Task item
In the records below, tally each line that contains the word "constructor" and give the total only.

Provided entries

Start of Block

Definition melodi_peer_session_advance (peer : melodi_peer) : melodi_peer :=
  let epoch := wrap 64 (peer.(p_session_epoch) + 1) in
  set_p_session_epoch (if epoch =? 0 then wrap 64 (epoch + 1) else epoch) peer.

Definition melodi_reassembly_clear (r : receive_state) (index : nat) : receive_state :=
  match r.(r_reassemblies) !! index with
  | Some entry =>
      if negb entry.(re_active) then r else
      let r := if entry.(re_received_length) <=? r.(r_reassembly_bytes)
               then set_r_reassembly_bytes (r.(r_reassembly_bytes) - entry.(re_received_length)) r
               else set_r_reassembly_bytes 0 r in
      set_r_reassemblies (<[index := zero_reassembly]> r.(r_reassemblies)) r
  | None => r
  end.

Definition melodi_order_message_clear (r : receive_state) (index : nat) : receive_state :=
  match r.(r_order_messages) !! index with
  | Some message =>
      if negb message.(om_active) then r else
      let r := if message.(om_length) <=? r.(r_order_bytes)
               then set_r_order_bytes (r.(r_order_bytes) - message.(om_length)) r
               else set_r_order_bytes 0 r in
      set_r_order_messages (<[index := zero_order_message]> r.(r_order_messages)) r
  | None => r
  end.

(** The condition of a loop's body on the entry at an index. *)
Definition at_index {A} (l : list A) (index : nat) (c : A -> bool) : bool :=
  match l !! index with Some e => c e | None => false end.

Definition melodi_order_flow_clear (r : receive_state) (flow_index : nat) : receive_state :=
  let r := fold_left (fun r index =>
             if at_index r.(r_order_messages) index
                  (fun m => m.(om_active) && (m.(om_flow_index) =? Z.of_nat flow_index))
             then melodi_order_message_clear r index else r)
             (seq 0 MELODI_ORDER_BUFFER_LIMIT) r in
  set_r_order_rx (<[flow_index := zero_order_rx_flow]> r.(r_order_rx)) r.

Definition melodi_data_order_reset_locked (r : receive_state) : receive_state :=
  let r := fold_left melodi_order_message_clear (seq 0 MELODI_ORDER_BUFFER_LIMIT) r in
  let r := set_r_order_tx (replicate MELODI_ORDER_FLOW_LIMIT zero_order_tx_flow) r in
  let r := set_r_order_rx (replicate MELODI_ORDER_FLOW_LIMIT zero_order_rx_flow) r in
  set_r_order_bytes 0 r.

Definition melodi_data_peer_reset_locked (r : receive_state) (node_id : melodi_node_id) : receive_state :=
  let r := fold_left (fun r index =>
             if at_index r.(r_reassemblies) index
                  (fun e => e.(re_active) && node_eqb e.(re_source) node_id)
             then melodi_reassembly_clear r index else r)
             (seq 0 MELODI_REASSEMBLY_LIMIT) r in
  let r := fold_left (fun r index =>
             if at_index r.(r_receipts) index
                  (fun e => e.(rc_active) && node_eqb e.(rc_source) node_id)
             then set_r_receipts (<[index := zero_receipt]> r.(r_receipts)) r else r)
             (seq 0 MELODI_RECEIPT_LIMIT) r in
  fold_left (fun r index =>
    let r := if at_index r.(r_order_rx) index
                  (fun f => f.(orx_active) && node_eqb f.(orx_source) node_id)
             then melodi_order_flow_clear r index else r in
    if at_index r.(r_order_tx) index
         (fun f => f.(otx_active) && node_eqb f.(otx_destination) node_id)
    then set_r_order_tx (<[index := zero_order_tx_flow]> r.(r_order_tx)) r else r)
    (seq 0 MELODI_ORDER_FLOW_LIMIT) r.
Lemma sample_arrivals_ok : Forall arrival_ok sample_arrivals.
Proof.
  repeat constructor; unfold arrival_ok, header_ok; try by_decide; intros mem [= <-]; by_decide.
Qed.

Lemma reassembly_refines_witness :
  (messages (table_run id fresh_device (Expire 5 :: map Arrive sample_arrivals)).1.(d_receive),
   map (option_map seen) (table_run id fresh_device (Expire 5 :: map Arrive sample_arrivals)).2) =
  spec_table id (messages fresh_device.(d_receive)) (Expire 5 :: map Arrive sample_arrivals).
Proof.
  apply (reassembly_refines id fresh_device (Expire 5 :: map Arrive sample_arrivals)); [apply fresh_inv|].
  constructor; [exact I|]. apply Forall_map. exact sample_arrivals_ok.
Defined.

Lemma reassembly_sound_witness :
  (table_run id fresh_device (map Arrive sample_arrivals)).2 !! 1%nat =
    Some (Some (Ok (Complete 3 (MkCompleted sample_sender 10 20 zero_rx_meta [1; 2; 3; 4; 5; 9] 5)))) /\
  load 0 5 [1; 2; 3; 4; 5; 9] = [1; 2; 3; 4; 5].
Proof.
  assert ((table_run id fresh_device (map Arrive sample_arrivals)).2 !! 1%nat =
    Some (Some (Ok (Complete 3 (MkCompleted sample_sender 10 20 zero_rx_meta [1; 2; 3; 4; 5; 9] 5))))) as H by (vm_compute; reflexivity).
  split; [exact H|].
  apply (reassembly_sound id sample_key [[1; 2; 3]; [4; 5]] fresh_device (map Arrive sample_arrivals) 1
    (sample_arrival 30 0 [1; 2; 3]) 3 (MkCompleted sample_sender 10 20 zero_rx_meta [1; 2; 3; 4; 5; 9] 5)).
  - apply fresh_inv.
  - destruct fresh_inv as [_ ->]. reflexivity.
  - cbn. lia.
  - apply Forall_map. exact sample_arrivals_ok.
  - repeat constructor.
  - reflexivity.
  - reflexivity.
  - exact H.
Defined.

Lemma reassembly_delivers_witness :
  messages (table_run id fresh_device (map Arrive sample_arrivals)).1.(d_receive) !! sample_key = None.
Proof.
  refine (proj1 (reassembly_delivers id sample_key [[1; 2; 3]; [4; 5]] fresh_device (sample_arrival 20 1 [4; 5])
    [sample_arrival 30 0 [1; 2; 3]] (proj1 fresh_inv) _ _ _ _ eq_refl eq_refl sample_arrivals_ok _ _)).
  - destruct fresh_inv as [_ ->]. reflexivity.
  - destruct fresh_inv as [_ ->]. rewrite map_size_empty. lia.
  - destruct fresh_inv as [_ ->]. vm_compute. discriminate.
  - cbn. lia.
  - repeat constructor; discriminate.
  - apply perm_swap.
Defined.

End of Block

Result for this task
4